=== Exercise prompt ===
Scan the records and identify every line in which the string "whose" occurs, then return those lines.

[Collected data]
'''

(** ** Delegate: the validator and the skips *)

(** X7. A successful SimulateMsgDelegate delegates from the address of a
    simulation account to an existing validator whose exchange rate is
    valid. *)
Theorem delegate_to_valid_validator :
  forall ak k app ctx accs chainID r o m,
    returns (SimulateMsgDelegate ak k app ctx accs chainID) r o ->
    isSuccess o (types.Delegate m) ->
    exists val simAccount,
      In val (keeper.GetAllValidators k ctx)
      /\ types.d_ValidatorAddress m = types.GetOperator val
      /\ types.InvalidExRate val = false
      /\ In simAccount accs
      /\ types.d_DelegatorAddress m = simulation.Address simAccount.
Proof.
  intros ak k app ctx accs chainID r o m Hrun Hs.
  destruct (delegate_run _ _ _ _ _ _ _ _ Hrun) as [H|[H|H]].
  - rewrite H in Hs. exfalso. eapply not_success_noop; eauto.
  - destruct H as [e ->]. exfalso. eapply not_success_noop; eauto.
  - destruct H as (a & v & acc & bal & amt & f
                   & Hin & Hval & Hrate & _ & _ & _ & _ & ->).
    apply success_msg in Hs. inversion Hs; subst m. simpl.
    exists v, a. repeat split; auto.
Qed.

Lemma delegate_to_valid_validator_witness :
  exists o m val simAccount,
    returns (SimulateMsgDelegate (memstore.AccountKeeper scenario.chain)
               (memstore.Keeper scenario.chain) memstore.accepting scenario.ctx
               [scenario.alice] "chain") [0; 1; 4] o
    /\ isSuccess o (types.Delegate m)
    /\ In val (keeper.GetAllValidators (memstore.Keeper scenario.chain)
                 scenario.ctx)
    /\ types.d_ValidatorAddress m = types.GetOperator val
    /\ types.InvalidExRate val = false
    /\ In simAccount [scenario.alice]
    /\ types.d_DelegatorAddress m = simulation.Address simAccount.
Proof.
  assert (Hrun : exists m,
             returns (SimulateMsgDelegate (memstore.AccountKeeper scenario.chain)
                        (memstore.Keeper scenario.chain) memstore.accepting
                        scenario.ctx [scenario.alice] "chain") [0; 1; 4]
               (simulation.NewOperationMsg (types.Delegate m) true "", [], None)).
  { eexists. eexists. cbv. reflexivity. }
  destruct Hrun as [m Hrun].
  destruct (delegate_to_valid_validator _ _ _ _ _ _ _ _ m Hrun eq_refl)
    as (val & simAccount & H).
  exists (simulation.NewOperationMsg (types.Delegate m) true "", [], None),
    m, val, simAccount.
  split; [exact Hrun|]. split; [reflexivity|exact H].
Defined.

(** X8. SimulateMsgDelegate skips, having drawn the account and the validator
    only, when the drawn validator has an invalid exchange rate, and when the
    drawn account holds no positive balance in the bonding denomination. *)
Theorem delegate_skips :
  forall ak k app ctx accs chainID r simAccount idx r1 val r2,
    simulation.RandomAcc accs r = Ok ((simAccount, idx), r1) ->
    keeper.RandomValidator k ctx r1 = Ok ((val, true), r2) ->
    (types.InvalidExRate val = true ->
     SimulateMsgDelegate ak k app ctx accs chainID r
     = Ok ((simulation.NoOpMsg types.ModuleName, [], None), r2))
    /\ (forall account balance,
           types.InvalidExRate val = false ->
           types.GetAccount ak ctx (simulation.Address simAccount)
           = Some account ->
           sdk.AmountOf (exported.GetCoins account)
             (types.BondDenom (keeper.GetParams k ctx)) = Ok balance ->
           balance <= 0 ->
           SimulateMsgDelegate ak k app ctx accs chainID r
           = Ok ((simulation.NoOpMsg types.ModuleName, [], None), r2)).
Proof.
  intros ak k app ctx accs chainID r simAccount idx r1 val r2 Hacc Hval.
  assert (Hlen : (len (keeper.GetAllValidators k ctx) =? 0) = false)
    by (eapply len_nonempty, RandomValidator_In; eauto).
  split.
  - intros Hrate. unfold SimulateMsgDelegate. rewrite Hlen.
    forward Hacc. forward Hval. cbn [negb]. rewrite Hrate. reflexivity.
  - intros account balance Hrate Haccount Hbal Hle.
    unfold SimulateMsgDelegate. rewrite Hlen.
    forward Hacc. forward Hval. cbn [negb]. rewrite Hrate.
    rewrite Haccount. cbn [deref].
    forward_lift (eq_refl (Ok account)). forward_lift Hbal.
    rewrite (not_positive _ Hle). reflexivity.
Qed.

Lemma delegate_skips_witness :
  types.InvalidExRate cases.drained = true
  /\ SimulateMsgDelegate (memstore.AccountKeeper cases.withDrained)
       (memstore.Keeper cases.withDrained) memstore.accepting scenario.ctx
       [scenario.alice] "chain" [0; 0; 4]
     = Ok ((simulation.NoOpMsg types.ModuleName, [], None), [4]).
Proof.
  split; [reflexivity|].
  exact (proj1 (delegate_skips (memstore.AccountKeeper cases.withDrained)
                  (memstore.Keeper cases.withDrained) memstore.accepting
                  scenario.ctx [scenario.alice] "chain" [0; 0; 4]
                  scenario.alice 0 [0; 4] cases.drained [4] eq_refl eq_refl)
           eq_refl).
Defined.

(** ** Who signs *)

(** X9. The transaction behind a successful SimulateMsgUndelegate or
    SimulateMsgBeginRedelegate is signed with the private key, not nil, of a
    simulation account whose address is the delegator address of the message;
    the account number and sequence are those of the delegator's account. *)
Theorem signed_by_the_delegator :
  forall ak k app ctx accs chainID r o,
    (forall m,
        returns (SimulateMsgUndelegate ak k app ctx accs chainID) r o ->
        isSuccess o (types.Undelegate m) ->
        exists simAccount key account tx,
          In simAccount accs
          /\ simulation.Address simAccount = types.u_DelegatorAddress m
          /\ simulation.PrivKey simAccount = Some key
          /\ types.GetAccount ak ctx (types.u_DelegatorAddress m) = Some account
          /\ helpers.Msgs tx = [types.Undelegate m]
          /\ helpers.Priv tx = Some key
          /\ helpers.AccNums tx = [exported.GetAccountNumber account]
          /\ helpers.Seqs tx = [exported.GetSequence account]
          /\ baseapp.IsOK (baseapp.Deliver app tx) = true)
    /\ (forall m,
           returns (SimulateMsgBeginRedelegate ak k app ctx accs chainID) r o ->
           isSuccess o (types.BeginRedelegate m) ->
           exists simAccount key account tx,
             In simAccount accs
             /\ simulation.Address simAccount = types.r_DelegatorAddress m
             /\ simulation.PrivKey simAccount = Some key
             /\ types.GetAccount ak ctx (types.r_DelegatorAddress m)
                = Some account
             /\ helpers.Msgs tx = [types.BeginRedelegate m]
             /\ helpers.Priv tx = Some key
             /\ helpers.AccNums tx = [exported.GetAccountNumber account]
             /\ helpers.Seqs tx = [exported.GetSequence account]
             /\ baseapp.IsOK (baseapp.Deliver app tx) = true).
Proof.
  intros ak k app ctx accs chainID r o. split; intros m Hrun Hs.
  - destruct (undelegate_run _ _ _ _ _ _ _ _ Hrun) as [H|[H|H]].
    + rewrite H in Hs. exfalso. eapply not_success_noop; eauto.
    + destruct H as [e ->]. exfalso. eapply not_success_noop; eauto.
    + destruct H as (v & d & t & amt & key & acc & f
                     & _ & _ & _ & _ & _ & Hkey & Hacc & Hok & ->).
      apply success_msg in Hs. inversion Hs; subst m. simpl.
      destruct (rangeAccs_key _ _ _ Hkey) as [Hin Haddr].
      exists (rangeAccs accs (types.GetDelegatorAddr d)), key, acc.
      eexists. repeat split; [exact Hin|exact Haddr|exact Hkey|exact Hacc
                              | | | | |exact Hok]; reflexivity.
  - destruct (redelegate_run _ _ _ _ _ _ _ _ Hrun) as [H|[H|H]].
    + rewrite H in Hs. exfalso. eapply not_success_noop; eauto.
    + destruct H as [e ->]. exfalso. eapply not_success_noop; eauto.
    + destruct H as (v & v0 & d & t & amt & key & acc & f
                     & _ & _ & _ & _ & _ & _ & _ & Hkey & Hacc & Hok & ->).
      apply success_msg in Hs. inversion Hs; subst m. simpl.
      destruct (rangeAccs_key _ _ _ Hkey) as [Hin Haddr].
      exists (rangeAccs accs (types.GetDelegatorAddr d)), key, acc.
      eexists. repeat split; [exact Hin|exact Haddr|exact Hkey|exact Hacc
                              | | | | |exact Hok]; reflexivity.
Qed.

'''
'''

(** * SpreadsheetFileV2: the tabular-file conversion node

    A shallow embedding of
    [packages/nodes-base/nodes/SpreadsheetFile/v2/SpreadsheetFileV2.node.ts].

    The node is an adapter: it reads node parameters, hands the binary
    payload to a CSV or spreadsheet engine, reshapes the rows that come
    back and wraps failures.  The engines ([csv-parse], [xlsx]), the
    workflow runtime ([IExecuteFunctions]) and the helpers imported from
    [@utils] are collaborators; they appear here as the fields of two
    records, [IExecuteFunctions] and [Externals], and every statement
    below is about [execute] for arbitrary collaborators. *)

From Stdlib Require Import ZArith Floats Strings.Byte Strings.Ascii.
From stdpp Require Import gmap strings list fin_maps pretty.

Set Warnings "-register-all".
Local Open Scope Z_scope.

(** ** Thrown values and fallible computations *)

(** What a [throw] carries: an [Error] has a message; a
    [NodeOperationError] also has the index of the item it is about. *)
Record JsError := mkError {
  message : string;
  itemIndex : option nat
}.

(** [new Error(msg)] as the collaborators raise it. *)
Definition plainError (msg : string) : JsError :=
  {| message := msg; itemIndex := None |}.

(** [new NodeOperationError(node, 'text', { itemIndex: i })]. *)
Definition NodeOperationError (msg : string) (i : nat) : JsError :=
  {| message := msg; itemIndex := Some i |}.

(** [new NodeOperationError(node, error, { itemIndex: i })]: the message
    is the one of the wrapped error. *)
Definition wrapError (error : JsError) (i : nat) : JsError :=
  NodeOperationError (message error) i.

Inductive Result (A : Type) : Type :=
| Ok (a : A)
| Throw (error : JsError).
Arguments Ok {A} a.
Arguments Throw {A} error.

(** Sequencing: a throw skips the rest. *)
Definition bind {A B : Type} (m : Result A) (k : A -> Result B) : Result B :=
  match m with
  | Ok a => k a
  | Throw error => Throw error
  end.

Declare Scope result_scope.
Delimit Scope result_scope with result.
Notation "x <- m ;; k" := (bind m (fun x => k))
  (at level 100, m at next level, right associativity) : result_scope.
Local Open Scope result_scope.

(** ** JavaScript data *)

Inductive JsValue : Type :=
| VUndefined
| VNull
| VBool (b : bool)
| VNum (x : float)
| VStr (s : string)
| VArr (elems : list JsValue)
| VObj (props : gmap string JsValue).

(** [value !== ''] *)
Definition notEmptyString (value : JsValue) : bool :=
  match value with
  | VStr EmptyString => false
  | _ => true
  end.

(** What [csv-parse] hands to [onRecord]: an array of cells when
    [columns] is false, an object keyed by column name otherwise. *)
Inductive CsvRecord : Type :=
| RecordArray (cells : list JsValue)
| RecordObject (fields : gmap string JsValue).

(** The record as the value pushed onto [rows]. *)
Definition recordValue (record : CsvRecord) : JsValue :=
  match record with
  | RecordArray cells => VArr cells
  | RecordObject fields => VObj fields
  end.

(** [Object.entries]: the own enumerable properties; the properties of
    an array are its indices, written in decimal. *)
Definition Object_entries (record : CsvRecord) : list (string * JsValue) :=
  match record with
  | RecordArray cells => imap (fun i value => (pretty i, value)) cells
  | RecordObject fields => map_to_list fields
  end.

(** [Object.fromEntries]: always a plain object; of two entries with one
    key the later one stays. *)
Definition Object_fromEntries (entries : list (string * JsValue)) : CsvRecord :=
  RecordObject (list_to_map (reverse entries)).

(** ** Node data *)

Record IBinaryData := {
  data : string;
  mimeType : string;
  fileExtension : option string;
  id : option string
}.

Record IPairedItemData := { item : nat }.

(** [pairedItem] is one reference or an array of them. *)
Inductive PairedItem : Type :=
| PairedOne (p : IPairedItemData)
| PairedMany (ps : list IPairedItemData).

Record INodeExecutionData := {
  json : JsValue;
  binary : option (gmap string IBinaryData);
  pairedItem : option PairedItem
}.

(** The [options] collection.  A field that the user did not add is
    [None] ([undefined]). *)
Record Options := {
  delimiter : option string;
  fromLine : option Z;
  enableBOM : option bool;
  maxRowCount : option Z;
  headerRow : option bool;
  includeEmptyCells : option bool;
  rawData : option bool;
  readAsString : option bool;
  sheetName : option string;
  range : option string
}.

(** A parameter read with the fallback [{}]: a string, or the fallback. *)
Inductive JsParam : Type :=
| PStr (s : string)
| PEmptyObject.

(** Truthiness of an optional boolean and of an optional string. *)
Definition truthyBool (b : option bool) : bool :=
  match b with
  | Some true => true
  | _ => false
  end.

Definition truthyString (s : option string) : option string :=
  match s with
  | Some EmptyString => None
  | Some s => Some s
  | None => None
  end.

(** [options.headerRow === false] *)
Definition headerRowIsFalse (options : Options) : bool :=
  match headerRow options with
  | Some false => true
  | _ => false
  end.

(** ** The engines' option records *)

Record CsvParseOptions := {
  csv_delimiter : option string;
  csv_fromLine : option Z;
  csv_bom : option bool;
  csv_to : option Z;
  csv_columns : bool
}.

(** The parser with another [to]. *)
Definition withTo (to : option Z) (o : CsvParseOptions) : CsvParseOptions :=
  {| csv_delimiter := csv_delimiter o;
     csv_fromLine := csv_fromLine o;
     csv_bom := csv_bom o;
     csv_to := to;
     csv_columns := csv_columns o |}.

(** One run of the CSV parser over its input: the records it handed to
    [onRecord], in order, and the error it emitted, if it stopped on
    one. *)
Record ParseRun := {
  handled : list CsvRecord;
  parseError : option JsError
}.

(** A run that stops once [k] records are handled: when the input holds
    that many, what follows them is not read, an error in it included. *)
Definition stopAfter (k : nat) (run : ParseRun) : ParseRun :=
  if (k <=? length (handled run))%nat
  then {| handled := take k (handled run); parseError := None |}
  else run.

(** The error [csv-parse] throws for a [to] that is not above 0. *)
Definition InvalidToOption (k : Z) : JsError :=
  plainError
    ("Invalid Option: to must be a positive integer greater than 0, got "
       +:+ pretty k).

'''
'''

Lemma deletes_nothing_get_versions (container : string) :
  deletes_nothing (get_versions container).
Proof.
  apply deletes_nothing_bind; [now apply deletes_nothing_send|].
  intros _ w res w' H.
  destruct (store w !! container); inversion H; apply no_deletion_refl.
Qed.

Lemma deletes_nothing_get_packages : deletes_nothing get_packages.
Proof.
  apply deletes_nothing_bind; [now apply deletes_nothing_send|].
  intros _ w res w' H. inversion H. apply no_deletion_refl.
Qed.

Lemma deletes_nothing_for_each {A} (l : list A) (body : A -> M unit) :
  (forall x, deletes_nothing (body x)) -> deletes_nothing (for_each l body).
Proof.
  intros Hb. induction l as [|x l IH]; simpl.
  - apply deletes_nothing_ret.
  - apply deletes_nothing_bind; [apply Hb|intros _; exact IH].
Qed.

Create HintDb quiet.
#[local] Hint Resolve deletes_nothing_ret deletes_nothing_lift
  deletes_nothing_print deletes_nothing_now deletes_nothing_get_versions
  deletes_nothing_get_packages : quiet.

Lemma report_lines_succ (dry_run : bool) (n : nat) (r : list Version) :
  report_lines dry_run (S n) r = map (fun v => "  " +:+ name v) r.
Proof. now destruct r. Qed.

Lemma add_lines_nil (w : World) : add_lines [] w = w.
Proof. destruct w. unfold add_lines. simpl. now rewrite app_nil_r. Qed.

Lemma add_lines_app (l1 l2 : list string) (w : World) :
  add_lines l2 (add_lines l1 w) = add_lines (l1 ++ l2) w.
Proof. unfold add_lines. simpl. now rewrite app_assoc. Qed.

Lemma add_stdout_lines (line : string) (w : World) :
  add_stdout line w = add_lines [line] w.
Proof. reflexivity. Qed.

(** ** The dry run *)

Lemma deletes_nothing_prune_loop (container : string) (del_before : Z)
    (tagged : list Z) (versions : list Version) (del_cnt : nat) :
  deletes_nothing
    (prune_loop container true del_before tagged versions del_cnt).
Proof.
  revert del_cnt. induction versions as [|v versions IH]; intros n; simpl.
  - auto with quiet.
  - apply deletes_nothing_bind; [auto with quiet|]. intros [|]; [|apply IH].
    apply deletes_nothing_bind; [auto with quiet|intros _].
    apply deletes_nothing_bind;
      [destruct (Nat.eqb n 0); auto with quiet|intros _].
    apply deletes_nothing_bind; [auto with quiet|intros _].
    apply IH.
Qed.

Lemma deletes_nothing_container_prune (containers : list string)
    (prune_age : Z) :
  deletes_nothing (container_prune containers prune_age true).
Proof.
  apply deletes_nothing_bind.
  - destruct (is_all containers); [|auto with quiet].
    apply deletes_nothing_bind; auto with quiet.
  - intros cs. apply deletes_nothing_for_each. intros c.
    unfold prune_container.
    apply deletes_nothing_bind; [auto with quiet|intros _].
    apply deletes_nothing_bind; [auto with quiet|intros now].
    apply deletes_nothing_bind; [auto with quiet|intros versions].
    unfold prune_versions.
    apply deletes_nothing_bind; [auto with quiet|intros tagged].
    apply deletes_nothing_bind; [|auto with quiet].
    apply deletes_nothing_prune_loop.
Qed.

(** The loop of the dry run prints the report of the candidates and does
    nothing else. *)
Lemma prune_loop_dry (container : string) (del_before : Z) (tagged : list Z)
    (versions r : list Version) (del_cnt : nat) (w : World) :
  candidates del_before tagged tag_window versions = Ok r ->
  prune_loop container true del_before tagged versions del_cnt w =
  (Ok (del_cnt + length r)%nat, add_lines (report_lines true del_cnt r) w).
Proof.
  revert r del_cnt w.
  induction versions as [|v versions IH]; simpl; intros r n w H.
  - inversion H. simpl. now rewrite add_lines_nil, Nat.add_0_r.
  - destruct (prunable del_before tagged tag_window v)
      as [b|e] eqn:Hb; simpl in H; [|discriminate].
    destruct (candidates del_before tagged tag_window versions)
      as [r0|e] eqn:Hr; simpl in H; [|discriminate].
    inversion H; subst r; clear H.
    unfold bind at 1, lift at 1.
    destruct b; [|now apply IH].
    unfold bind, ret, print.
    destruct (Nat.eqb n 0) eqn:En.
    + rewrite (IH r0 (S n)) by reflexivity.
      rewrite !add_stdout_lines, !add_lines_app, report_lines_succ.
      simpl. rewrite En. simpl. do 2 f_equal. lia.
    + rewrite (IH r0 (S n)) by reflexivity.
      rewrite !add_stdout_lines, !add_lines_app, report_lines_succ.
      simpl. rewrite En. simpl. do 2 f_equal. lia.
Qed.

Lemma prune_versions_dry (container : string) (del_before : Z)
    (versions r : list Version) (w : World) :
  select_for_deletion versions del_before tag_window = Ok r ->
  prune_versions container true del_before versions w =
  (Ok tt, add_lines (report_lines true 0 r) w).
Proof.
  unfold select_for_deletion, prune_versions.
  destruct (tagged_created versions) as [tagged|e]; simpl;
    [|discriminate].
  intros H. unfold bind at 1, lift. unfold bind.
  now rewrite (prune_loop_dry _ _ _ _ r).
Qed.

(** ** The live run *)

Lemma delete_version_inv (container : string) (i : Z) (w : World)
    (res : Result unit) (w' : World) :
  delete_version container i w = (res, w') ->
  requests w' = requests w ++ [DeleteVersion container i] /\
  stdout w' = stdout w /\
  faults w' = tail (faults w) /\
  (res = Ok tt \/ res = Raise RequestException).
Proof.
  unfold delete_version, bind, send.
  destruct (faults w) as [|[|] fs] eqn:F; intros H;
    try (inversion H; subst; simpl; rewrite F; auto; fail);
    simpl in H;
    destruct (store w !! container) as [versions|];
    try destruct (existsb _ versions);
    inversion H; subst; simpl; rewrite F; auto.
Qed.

'''

=== Task result ===
    simulation account to an existing validator whose exchange rate is
    simulation account whose address is the delegator address of the message;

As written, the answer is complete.